As I made this bold statement, I thought of a quote by Richard Nixon in his autobiography. At the 1959 kitchen debate with Russian Soviet Premier Nikita Khrushchev, Khrushchev was waiving his "We will Bury You!" bravado as Nixon recounts:
'Khrushchev arrogantly predicted to me,' writes Nixon, ' your grandchildren will live under Communism.' I responded, Your grandchildren will live in freedom.' At the time,'Nixon now concedes, 'I was sure he was wrong, but I was not sure I was right."
I felt the same way about my Bush/Obama approval rating prediction. I knew he was wrong, I wasn't sure I was right.
Well, this morning while making a 4AM escape from a Nashville hotel, I was greeted with today’s edition of USA Today. The front page listed a Gallup comparison on all the Presidents’ approval rating since Harry Truman after their first 6 months in office:
Truman: 82%
Kennedy: 75%
Johnson: 74%
Eisenhower: 73%
Carter: 67%
Bush Sr.: 66%
Nixon: 65%
Reagan: 60%
Bush Jr: 56%
Obama: 55%
Clinton: 41%
Ford: 39%
As you notice, right now Obama is tracking behind GW Bush. Maybe I should have 'gotten odds on my statement.

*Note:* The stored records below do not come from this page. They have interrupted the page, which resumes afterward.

(** [calloc(1, sizeof(x86_reg_c) / sizeof(x86_reg_c[0]) * sizeof(uint64_t* ))] then the
    links. *)
Definition init_hashmap : option hashmap :=
  h ← link_all_null (replicate (length x86_reg_c) None) x86_reg_c;
  h ← group_make_link h [X86_REG_AL; X86_REG_AH; X86_REG_AX; X86_REG_EAX; X86_REG_RAX] F_rax;
  h ← group_make_link h [X86_REG_BL; X86_REG_BH; X86_REG_BX; X86_REG_EBX; X86_REG_RBX] F_rbx;
  h ← group_make_link h [X86_REG_CL; X86_REG_CH; X86_REG_CX; X86_REG_ECX; X86_REG_RCX] F_rcx;
  h ← group_make_link h [X86_REG_DL; X86_REG_DH; X86_REG_DX; X86_REG_EDX; X86_REG_RDX] F_rdx;
  h ← group_make_link h [X86_REG_DIL; X86_REG_DI; X86_REG_EDI; X86_REG_RDI] F_rdi;
  h ← group_make_link h [X86_REG_SIL; X86_REG_SI; X86_REG_ESI; X86_REG_RSI] F_rsi;
  h ← group_make_link h [X86_REG_BPL; X86_REG_BP; X86_REG_EBP; X86_REG_RBP] F_rbp;
  h ← group_make_link h [X86_REG_SPL; X86_REG_SP; X86_REG_ESP; X86_REG_RSP] F_rsp;
  h ← group_make_link h [X86_REG_R8B; X86_REG_R8W; X86_REG_R8D; X86_REG_R8] F_r8;
  h ← group_make_link h [X86_REG_R9B; X86_REG_R9W; X86_REG_R9D; X86_REG_R9] F_r9;
  h ← group_make_link h [X86_REG_R10B; X86_REG_R10W; X86_REG_R10D; X86_REG_R10] F_r10;
  h ← group_make_link h [X86_REG_R11B; X86_REG_R11W; X86_REG_R11D; X86_REG_R11] F_r11;
  h ← group_make_link h [X86_REG_R12B; X86_REG_R12W; X86_REG_R12D; X86_REG_R12] F_r12;
  h ← group_make_link h [X86_REG_R13B; X86_REG_R13W; X86_REG_R13D; X86_REG_R13] F_r13;
  h ← group_make_link h [X86_REG_R14B; X86_REG_R14W; X86_REG_R14D; X86_REG_R14] F_r14;
  h ← group_make_link h [X86_REG_R15B; X86_REG_R15W; X86_REG_R15D; X86_REG_R15] F_r15;
  h ← group_make_link h [X86_REG_EFLAGS] F_rflags;
  group_make_link h [X86_REG_EIP; X86_REG_RIP] F_rip.
End Table.

(** ** Classification of the register names by width *)

(** [(reg == A) || (reg == B) || ...]. *)
Definition in_regs (reg : x86_reg) (l : list x86_reg) : bool := existsb (reg_eqb reg) l.

Definition is_8bits_right (reg : x86_reg) : bool :=
  in_regs reg [
    X86_REG_AL; X86_REG_BL; X86_REG_CL; X86_REG_DL; X86_REG_DIL; X86_REG_SIL; X86_REG_BPL;
    X86_REG_SPL; X86_REG_R8B; X86_REG_R9B; X86_REG_R10B; X86_REG_R11B; X86_REG_R12B;
    X86_REG_R13B; X86_REG_R14B; X86_REG_R15B].

Definition is_8bits_left (reg : x86_reg) : bool :=
  in_regs reg [
    X86_REG_AH; X86_REG_BH; X86_REG_CH; X86_REG_DH].

Definition is_16bits (reg : x86_reg) : bool :=
  in_regs reg [
    X86_REG_AX; X86_REG_BX; X86_REG_CX; X86_REG_DX; X86_REG_SI; X86_REG_DI; X86_REG_BP;
    X86_REG_SP; X86_REG_R8W; X86_REG_R9W; X86_REG_R10W; X86_REG_R11W; X86_REG_R12W;
    X86_REG_R13W; X86_REG_R14W; X86_REG_R15W].

Definition is_32bits (reg : x86_reg) : bool :=
  in_regs reg [
    X86_REG_EAX; X86_REG_EBX; X86_REG_ECX; X86_REG_EDX; X86_REG_ESI; X86_REG_EDI;
    X86_REG_EBP; X86_REG_ESP; X86_REG_R8D; X86_REG_R9D; X86_REG_R10D; X86_REG_R11D;
    X86_REG_R12D; X86_REG_R13D; X86_REG_R14D; X86_REG_R15D; X86_REG_EIP; X86_REG_EFLAGS].

Definition is_64bits (reg : x86_reg) : bool :=
  in_regs reg [
    X86_REG_RAX; X86_REG_RBX; X86_REG_RCX; X86_REG_RDX; X86_REG_RSI; X86_REG_RDI;
    X86_REG_RBP; X86_REG_RSP; X86_REG_R8; X86_REG_R9; X86_REG_R10; X86_REG_R11;
    X86_REG_R12; X86_REG_R13; X86_REG_R14; X86_REG_R15; X86_REG_RIP].

Definition is_128bits (reg : x86_reg) : bool :=
  in_regs reg [
    X86_REG_XMM0; X86_REG_XMM1; X86_REG_XMM2; X86_REG_XMM3; X86_REG_XMM4; X86_REG_XMM5;
    X86_REG_XMM6; X86_REG_XMM7; X86_REG_XMM8; X86_REG_XMM9; X86_REG_XMM10; X86_REG_XMM11;
    X86_REG_XMM12; X86_REG_XMM13; X86_REG_XMM14; X86_REG_XMM15; X86_REG_XMM16;
    X86_REG_XMM17; X86_REG_XMM18; X86_REG_XMM19; X86_REG_XMM20; X86_REG_XMM21;
    X86_REG_XMM22; X86_REG_XMM23; X86_REG_XMM24; X86_REG_XMM25; X86_REG_XMM26;
    X86_REG_XMM27; X86_REG_XMM28; X86_REG_XMM29; X86_REG_XMM30; X86_REG_XMM31].

Definition is_256bits (reg : x86_reg) : bool :=
  in_regs reg [
    X86_REG_YMM0; X86_REG_YMM1; X86_REG_YMM2; X86_REG_YMM3; X86_REG_YMM4; X86_REG_YMM5;
    X86_REG_YMM6; X86_REG_YMM7; X86_REG_YMM8; X86_REG_YMM9; X86_REG_YMM10; X86_REG_YMM11;
    X86_REG_YMM12; X86_REG_YMM13; X86_REG_YMM14; X86_REG_YMM15; X86_REG_YMM16;
    X86_REG_YMM17; X86_REG_YMM18; X86_REG_YMM19; X86_REG_YMM20; X86_REG_YMM21;
    X86_REG_YMM22; X86_REG_YMM23; X86_REG_YMM24; X86_REG_YMM25; X86_REG_YMM26;
    X86_REG_YMM27; X86_REG_YMM28; X86_REG_YMM29; X86_REG_YMM30; X86_REG_YMM31].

Last month, Peggy Noonan conveyed the thought that all great Presidencies are to known by just one sentence:
"The Sentence [philosophy] comes from a story Clare Boothe Luce told about a conversation she had in 1962 in the White House with her old friend John F. Kennedy. She told him, she said, that "a great man is one sentence." His leadership can be so well summed up in a single sentence that you don't have to hear his name to know who's being talked about. "He preserved the union and freed the slaves," or, "He lifted us out of a great depression and helped to win a World War." You didn't have to be told "Lincoln" or "FDR."
Noonan says Obama’s great sentence should be: "He brought America back from economic collapse and kept us strong and secure in the age of terror."

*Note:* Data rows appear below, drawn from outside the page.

(** The process: [cpu_fs] and [cpu_gs] are the bases in force, [curr_syscall],
    [must_change] and [bbl_count] the globals of analysis.c, syscall_hook.c and engine.c,
    [trace] the system calls issued for the guest, oldest first, [descriptors] the number of
    files the engine itself has opened and not closed. *)
Record proc := mk_proc {
  mem : aspace;
  cpu_fs : Z;
  cpu_gs : Z;
  dbi : dbi_instr;
  curr_syscall : bool;
  must_change : bool;
  bbl_count : Z;
  trace : list sysevent;
  descriptors : nat
}.
#[global] Instance eta_proc : Eta proc := fun p =>
  mk_proc (mem p) (cpu_fs p) (cpu_gs p) (dbi p) (curr_syscall p) (must_change p)
    (bbl_count p) (trace p) (descriptors p).

(** The process with [n] more open files. *)
Definition opens (n : nat) (p : proc) : proc := p <| descriptors := (descriptors p + n)%nat |>.

(** [s_binary->dbi_handler->state] of a process. *)
Definition gstate (p : proc) : state_rtime := state (dbi p).
Definition with_dbi (p : proc) (f : dbi_instr -> dbi_instr) : proc := p <| dbi := f (dbi p) |>.
Definition with_state (p : proc) (f : state_rtime -> state_rtime) : proc :=
  with_dbi p (fun d => d <| state := f (state d) |>).

(** ** The monad of the C functions

    A function returns ([Ret]), ends the process with a status ([Exited]), fails an
    [assert] ([Aborted]), dies on an invalid access or leaves defined behaviour
    ([Crashed]), does not return from a system call ([NoReturn]), or the fuel of a
    recursive definition is exhausted ([OutOfFuel]). *)
Inductive outcome (A : Type) :=
| Ret (a : A) (p : proc)
| Exited (status : Z) (p : proc)
| Aborted (p : proc)
| Crashed (p : proc)
| NoReturn (p : proc)
| OutOfFuel.
Arguments Ret {A}. Arguments Exited {A}. Arguments Aborted {A}. Arguments Crashed {A}.
Arguments NoReturn {A}. Arguments OutOfFuel {A}.

Definition M (A : Type) : Type := proc -> outcome A.

#[global] Instance M_ret : MRet M := fun A a p => Ret a p.
#[global] Instance M_bind : MBind M := fun A B k m p =>
  match m p with
  | Ret a p' => k a p'
  | Exited c p' => Exited c p'
  | Aborted p' => Aborted p'
  | Crashed p' => Crashed p'
  | NoReturn p' => NoReturn p'
  | OutOfFuel => OutOfFuel
  end.

Definition get {A} (f : proc -> A) : M A := fun p => Ret (f p) p.
Definition modify (f : proc -> proc) : M unit := fun p => Ret tt (f p).
Definition crash {A} : M A := fun p => Crashed p.
Definition out_of_fuel {A} : M A := fun _ => OutOfFuel.
Definition exit_process {A} (status : Z) : M A := fun p => Exited (Z.land status 0xff) p.
Definition assert_c (b : bool) : M unit := fun p => if b then Ret tt p else Aborted p.
Definition lift_option {A} (o : proc -> option A) : M A := fun p =>
  match o p with Some a => Ret a p | None => Crashed p end.
Definition lift_mem (f : aspace -> option aspace) : M unit := fun p =>
  match f (mem p) with Some m => Ret tt (p <| mem := m |>) | None => Crashed p end.

Lemma bind_Ret {A B} (m : M A) (k : A -> M B) p a p' :
  m p = Ret a p' -> (m ≫= k) p = k a p'.
Proof. intros E. unfold mbind, M_bind. by rewrite E. Qed.

Lemma bind_assoc {A B C} (m : M A) (k : A -> M B) (l : B -> M C) p :
  ((m ≫= k) ≫= l) p = (m ≫= (fun a => k a ≫= l)) p.
Proof. unfold mbind, M_bind. by destruct (m p). Qed.

(** ** Process control *)

(** [default_dtor]: prints the count and ends the thread with [syscall(__NR_exit, 0)]. *)
Definition default_dtor {A} : M A := exit_process 0.

(** [log_regs]: writes the registers to the stream; with an AVX-512 state it exits. *)
Definition log_regs : M unit :=
  s ← get gstate;
  match sse s, avx2 s, avx512 s with
  | Some _, _, _ => mret ()
  | None, Some _, _ => mret ()
  | None, None, Some _ => exit_process (-1)
  | None, None, None => mret ()
  end.

(** [fatal_dump]: [log_regs] then the destructor, which is [default_dtor]. *)
Definition fatal_dump {A} : M A := log_regs;; default_dtor.

(** ** The selectors of the engine *)

(** The selectors in the segment registers when [host_save_state] runs. *)
Record selectors := mk_selectors { sr_fs : Z; sr_cs : Z; sr_gs : Z; sr_ds : Z; sr_ss : Z }.

(** [mov %fs, m]: a store of 16 bits into a 64-bit member. *)
Definition store16 (old v : Z) : Z := Z.lor (Z.land old (u64 (Z.lnot 0xffff))) (Z.land v 0xffff).

Definition host_save_state (r : selectors) (s : state_rtime) : Z * state_rtime :=
  let s := s <| fs := store16 (fs s) (sr_fs r) |> in
  let s := s <| cs := store16 (cs s) (sr_cs r) |> in
  let s := s <| gs := store16 (gs s) (sr_gs r) |> in
  let s := s <| ds := store16 (ds s) (sr_ds r) |> in
  let s := s <| ss := store16 (ss s) (sr_ss r) |> in
  (0, s).

Lemma store16_spec old v :
  store16 old v mod 2 ^ 16 = v mod 2 ^ 16 /\
  (is_u64 old -> store16 old v / 2 ^ 16 = old / 2 ^ 16).
Proof.
  unfold store16. change 0xffff with (Z.ones 16).
  assert (Hm : forall i, 0 <= i -> Z.testbit (u64 (Z.lnot (Z.ones 16))) i
                 = (16 <=? i) && (i <? 64)).
  { intros i Hi. unfold u64. rewrite Z.testbit_mod_pow2, Z.lnot_spec, Z.testbit_ones by lia.
    destruct (Z.leb_spec 0 i), (Z.ltb_spec i 16), (Z.leb_spec 16 i), (Z.ltb_spec i 64);
      done || lia. }
  split.
  - rewrite <- !Z.land_ones by done. apply Z.bits_inj'. intros i Hi.
    rewrite !Z.land_spec, Z.lor_spec, !Z.land_spec, Hm, !Z.testbit_ones by lia.
    destruct (Z.leb_spec 0 i), (Z.ltb_spec i 16), (Z.leb_spec 16 i), (Z.testbit old i),
      (Z.testbit v i); done || lia.
  - intros Hu. rewrite <- !Z.shiftr_div_pow2 by done. apply Z.bits_inj'. intros i Hi.
    rewrite !Z.shiftr_spec, Z.lor_spec, !Z.land_spec, Hm, !Z.testbit_ones by lia.
    destruct (Z.leb_spec 16 (i + 16)); [ | lia ].
    destruct (Z.ltb_spec (i + 16) 16); [ lia | ].
    destruct (Z.ltb_spec (i + 16) 64) as [Hlt | Hge]; rewrite ?andb_false_r, ?orb_false_r, ?andb_true_r;
      [ done | ].
    symmetry. destruct (Z.eq_dec old 0) as [-> | Hn]; [ apply Z.testbit_0_l | ].
    apply Z.bits_above_log2; [ apply Hu | ]. apply Z.log2_lt_pow2; unfold is_u64 in Hu; [ lia | ].
    pose proof (Z.pow_le_mono_r 2 64 (i + 16) ltac:(lia) Hge). lia.
Qed.

(** [host_save_state] records the five selectors in the low words of their members. *)
Lemma host_save_state_spec r s :
  let s' := snd (host_save_state r s) in
  (fs s' mod 2 ^ 16 = sr_fs r mod 2 ^ 16 /\ cs s' mod 2 ^ 16 = sr_cs r mod 2 ^ 16 /\
   gs s' mod 2 ^ 16 = sr_gs r mod 2 ^ 16 /\ ds s' mod 2 ^ 16 = sr_ds r mod 2 ^ 16 /\
   ss s' mod 2 ^ 16 = sr_ss r mod 2 ^ 16) /\
  forall f, f ∉ [F_fs; F_cs; F_gs; F_ds; F_ss] -> field_get s' f = field_get s f.
Proof.
  simpl. split; [ split_and!; apply store16_spec | ].
  intros f Hf. destruct f; try reflexivity; exfalso; apply Hf; apply (bool_decide_unpack _);
    by vm_compute.
Qed.

(** ** Segment bases *)

Section Kernel_calls.
Context `{Kernel}.

Definition ARCH_SET_GS : Z := 0x1001.
Definition ARCH_SET_FS : Z := 0x1002.
Definition ARCH_GET_FS : Z := 0x1003.
Definition ARCH_GET_GS : Z := 0x1004.

(** [arch_prctl(ARCH_SET_FS, ptr)] and [arch_prctl(ARCH_SET_GS, ptr)] as the engine calls
    them: 0, or -1 when the kernel refuses the base. *)
Definition arch_prctl_set (func ptr : Z) : M Z :=
  if k_base_ok ptr then
    modify (fun p => if func =? ARCH_SET_FS then p <| cpu_fs := ptr |>
                     else p <| cpu_gs := ptr |>);; mret 0
  else mret (-1).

Sadly instead, Obama’s statement will read, "He was responsible for double-digit inflation due to the Fed's printing of money to cover his unprecendented, drunken-shopaholic-type spending on his failed fiscal and social programs."
After watching Barack Obama for the past 6 months, I finally understand what makes him tick. I am going to lay out my thoughts on what I believe are the three elements that make up his persona over the next few days.